Your answer must consist of exactly the lines below, starting with the line with "(** Thrown values" and going on through the line with "Inductive JsError : Type", and nothing else.
::: Data supplied
(** * EverMemoryArchive: retry policy, context manager and agent loop

    A shallow embedding of [packages/ema/src/retry.ts] and of the
    [ContextManager] and [Agent] classes of [packages/ema/src/agent.ts],
    followed by the properties of these components.

    Conventions.
    - JavaScript numbers that the code uses as counters are integers ([Z] or
      [nat]); the retry delays, which are fractional seconds, are IEEE 754
      binary64 numbers ([float]), as every JavaScript number is.
    - Everything outside the process (the LLM endpoint, the tools, the
      tokenizer) acts on an abstract world [W]; a call that may throw returns
      a sum whose right injection is the thrown value.
    - Emitted events and console output are recorded in logs; event
      handlers are outside the model.
    - A string is a list of characters and [.length] its length;
      [Math.floor(n / 2.5)] on a character count [n] is [(2 * n) / 5]. *)

From Stdlib Require Import ZArith QArith Qminmax Qpower Lia Lqa Floats.
From stdpp Require Import base option list strings gmap pretty sorting.

Local Open Scope string_scope.
Local Open Scope list_scope.
Local Open Scope nat_scope.

(** ** JavaScript values shared by the three components *)

(** JSON data: tool-call arguments, structured message content, schemas.
    An object lists its own properties in the order of their creation. *)
Local Unset Elimination Schemes.
Inductive Json : Type :=
| JNull
| JBool (b : bool)
| JNum (n : Z)
| JStr (s : string)
| JArr (items : list Json)
| JObj (fields : list (string * Json)).
Local Set Elimination Schemes.

(** [typeof v === "object" && v !== null] *)
Definition is_object (v : Json) : bool :=
  match v with
  | JArr _ | JObj _ => true
  | _ => false
  end.

(** Thrown values other than [null] and [undefined]. [Error_] is a plain
    [Error] (or any other value the code does not distinguish): [name] and
    [message] are what a template literal renders for its properties of
    these names, [stack] is its [stack] property when it is neither
    [undefined] nor [null]. [RetryExhaustedError] is the subclass declared
    in retry.ts. *)
Inductive JsError : Type :=
| Error_ (name message : string) (stack : option string)
| RetryExhaustedError (lastException : JsError) (attempts : Z).

(** What a [throw] statement or a rejected promise carries: any value,
    [null] and [undefined] included. *)
Inductive Thrown : Type :=
| thrown_null
| thrown_undefined
| thrown (e : JsError).

Coercion thrown : JsError >-> Thrown.

(** Template-literal rendering of an integer. *)
Definition num_to_string (n : Z) : string := pretty n.

Definition nl : string := String (Ascii.ascii_of_nat 10) EmptyString.

Fixpoint error_message (e : JsError) : string :=
  match e with
  | Error_ _ m _ => m
  | RetryExhaustedError last attempts =>
      "Retry failed after " +:+ num_to_string attempts +:+
      " attempts. Last error: " +:+ error_message last
  end.

Definition error_name (e : JsError) : string :=
  match e with
  | Error_ n _ _ => n
  | RetryExhaustedError _ _ => "RetryExhaustedError"
  end.

(** The engine-generated trace of a [RetryExhaustedError] is not modelled. *)
Definition error_stack (e : JsError) : option string :=
  match e with
  | Error_ _ _ s => s
  | RetryExhaustedError _ _ => None
  end.

(** The [TypeError] that the engine throws when the property [prop] of
    [null] or [undefined] is read. The message is V8's; the trace is not
    modelled. *)
Definition TypeError_reading (undefined : bool) (prop : string) : JsError :=
  Error_ "TypeError"
    ("Cannot read properties of " +:+ (if undefined then "undefined" else "null") +:+
     " (reading '" +:+ prop +:+ "')")
    None.

(** [v.prop] for a thrown value [v], where [read] gives the property of a
    value that is not [null] or [undefined]: the right injection is the
    error that the read itself throws. *)
Definition read_property {A : Type} (read : JsError -> A) (prop : string) (v : Thrown)
    : A + JsError :=
  match v with
  | thrown_null => inr (TypeError_reading false prop)
  | thrown_undefined => inr (TypeError_reading true prop)
  | thrown e => inl (read e)
  end.

(** ** Numbers *)
Module Number.

(** The number that an integer counter is. *)
Definition of_Z (z : Z) : float := SF2Prim (binary_normalize prec emax z 0 false).

(** One iteration of the loop of [Math.min] over its arguments, [lowest]
    starting at [+Infinity]; [None] once [NaN] has been returned. *)
Definition Math_min_step (lowest : option float) (number : float) : option float :=
  match lowest with
  | None => None
  | Some lowest =>
      if is_nan number then None
      else if is_zero number && get_sign number && is_zero lowest && negb (get_sign lowest)
      then Some number
      else if (number <? lowest)%float then Some number
      else Some lowest
  end.

(** [Math.min(...args)] *)
Definition Math_min (args : list float) : float :=
  default nan (foldl Math_min_step (Some infinity) args).

(** The real number that a finite number is. *)
Definition magnitude (m : positive) (e : Z) : Q := (inject_Z (Z.pos m) * 2 ^ e)%Q.

Definition SF2Q (x : spec_float) : option Q :=
  match x with
  | S754_zero _ => Some 0%Q
  | S754_finite s m e => Some (if s then (- magnitude m e)%Q else magnitude m e)
  | _ => None
  end.

Definition real (x : float) : option Q := SF2Q (Prim2SF x).

End Number.

(** ** retry.ts *)
Module Retry.
Local Open Scope Z_scope.

Record RetryConfig : Type := mkRetryConfig {
  enabled : bool;
  maxRetries : Z;
  initialDelay : float;
  maxDelay : float;
  exponentialBase : float;
  retryableExceptions : list string
}.

(** [new RetryConfig()] *)
Definition default_config : RetryConfig :=
  {| enabled := true; maxRetries := 3; initialDelay := 1%float; maxDelay := 60%float;
     exponentialBase := 2%float; retryableExceptions := ["Error"] |}.

Definition with_enabled (b : bool) (c : RetryConfig) : RetryConfig :=
  {| enabled := b; maxRetries := maxRetries c; initialDelay := initialDelay c;
     maxDelay := maxDelay c; exponentialBase := exponentialBase c;
     retryableExceptions := retryableExceptions c |}.

(** What the wrapped function does, in order. *)
Inductive RetryEffect : Type :=
| Invoked (thrown : option Thrown)
| ConsoleError (maxRetries : Z)
| ConsoleWarn (failed_call : Z) (message : string) (next_call : Z) (delay : float)
| OnRetry (exception : Thrown) (attempt : Z)
| Sleep (milliseconds : float).

(** [throw new RetryExhaustedError(lastException, attempts)]: the
    constructor reads [lastException.message] for its own message. *)
Definition throw_RetryExhaustedError (lastException : Thrown) (attempts : Z) : Thrown :=
  match lastException with
  | thrown e => thrown (RetryExhaustedError e attempts)
  | thrown_null => thrown (TypeError_reading false "message")
  | thrown_undefined => thrown (TypeError_reading true "message")
  end.

Section Engine.
(** [Math.pow] at an integral exponent. The language leaves its result
    implementation-approximated, so it is a parameter. *)
Variable Math_pow : float -> Z -> float.

(** [RetryConfig.calculateDelay] *)
Definition calculateDelay (c : RetryConfig) (attempt : Z) : float :=
  let delay := (initialDelay c * Math_pow (exponentialBase c) attempt)%float in
  Number.Math_min [delay; maxDelay c].

Section AsyncRetry.
Context {W A : Type}.
Variable config : RetryConfig.
(** The callback returns, or throws the value in its result. *)
Variable onRetry : option (Thrown -> Z -> W -> W * option Thrown).
Variable originalMethod : W -> W * (A + Thrown).

(** The statements after the [for] loop, which are reached only when the
    loop has not run: [lastException] is still [undefined] then. *)
Definition after_loop (lastException : option Thrown) : A + Thrown :=
  match lastException with
  | Some (thrown e) => inr (thrown e)
  | _ => inr (thrown (Error_ "Error" "Unknown error" None))
  end.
::::::
Solution below:
(** Thrown values other than [null] and [undefined]. [Error_] is a plain
    [Error] (or any other value the code does not distinguish): [name] and
    [message] are what a template literal renders for its properties of
    these names, [stack] is its [stack] property when it is neither
    [undefined] nor [null]. [RetryExhaustedError] is the subclass declared
    in retry.ts. *)
Inductive JsError : Type :=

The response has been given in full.